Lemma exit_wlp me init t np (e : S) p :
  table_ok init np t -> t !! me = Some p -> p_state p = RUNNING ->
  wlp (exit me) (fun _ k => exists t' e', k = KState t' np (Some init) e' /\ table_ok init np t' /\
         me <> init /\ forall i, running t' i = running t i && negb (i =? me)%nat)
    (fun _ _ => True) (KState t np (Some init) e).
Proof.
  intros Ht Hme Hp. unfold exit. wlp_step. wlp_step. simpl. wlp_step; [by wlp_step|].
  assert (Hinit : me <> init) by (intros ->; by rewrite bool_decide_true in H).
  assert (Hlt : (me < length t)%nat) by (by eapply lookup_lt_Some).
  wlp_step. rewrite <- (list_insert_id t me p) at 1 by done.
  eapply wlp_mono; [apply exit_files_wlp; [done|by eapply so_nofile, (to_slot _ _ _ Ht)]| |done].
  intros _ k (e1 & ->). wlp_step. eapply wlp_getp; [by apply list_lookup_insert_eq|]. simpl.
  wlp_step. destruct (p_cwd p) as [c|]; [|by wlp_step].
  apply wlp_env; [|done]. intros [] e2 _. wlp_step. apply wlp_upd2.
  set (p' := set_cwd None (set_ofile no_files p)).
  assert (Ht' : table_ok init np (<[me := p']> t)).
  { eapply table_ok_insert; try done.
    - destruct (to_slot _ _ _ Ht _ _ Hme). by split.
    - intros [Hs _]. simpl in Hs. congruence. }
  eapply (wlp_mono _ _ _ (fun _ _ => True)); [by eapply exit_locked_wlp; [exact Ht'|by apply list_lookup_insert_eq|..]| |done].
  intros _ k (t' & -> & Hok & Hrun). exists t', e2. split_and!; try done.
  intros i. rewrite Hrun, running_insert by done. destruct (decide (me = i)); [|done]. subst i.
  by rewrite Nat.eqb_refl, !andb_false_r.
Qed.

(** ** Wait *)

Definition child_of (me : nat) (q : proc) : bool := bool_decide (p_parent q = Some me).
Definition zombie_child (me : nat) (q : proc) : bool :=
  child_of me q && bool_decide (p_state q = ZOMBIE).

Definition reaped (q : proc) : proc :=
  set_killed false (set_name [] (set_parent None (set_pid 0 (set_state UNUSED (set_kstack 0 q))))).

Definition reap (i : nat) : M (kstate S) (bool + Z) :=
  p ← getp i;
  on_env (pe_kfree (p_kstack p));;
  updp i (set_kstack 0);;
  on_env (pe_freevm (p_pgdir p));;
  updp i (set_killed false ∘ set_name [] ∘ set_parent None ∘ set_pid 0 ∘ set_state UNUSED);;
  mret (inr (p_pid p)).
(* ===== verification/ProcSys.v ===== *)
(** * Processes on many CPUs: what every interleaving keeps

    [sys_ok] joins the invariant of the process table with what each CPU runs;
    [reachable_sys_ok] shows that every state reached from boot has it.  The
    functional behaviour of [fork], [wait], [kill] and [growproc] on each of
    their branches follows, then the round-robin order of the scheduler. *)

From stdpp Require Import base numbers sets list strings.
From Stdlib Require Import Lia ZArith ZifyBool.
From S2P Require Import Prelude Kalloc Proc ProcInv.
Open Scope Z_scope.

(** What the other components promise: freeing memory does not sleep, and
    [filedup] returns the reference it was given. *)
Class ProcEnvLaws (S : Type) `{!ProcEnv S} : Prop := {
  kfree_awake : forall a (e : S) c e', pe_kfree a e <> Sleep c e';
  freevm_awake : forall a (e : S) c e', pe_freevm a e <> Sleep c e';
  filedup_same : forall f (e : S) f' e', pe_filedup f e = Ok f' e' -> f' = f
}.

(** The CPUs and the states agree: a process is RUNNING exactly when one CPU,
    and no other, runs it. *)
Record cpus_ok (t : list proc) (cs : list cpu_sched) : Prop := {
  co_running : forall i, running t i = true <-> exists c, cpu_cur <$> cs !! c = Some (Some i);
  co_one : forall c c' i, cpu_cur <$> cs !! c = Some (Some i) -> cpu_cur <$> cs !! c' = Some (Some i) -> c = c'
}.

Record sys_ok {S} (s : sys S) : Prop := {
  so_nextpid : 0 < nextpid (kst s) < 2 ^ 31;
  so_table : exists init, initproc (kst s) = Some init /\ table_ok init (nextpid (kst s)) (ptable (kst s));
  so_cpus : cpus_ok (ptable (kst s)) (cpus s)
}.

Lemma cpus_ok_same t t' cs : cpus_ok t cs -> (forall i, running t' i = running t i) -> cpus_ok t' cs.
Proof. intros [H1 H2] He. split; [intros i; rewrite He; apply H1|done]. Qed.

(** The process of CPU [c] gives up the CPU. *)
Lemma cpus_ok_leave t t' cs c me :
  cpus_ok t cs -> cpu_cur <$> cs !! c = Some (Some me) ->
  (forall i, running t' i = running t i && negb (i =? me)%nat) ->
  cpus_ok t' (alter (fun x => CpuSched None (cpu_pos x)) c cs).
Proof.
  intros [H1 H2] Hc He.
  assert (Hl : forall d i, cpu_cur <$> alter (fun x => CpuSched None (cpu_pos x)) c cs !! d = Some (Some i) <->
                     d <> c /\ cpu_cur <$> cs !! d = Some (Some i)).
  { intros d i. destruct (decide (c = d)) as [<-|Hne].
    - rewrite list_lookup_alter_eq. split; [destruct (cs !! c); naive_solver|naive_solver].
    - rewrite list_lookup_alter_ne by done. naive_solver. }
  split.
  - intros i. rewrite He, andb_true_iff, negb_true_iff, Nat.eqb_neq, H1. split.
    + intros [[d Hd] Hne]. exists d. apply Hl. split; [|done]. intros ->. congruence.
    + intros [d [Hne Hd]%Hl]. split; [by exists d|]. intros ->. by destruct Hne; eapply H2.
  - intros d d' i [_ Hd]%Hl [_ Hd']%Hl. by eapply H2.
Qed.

• [Work to complete] There is a line with "(forall i, running t' i = running t i &&" and a line with "Hne; eapply H2." above. Copy exactly those two lines and all lines between them, with nothing else.

• [Exercise answer]
  (forall i, running t' i = running t i && negb (i =? me)%nat) ->
  cpus_ok t' (alter (fun x => CpuSched None (cpu_pos x)) c cs).
Proof.
  intros [H1 H2] Hc He.
  assert (Hl : forall d i, cpu_cur <$> alter (fun x => CpuSched None (cpu_pos x)) c cs !! d = Some (Some i) <->
                     d <> c /\ cpu_cur <$> cs !! d = Some (Some i)).
  { intros d i. destruct (decide (c = d)) as [<-|Hne].
    - rewrite list_lookup_alter_eq. split; [destruct (cs !! c); naive_solver|naive_solver].
    - rewrite list_lookup_alter_ne by done. naive_solver. }
  split.
  - intros i. rewrite He, andb_true_iff, negb_true_iff, Nat.eqb_neq, H1. split.
    + intros [[d Hd] Hne]. exists d. apply Hl. split; [|done]. intros ->. congruence.
    + intros [d [Hne Hd]%Hl]. split; [by exists d|]. intros ->. by destruct Hne; eapply H2.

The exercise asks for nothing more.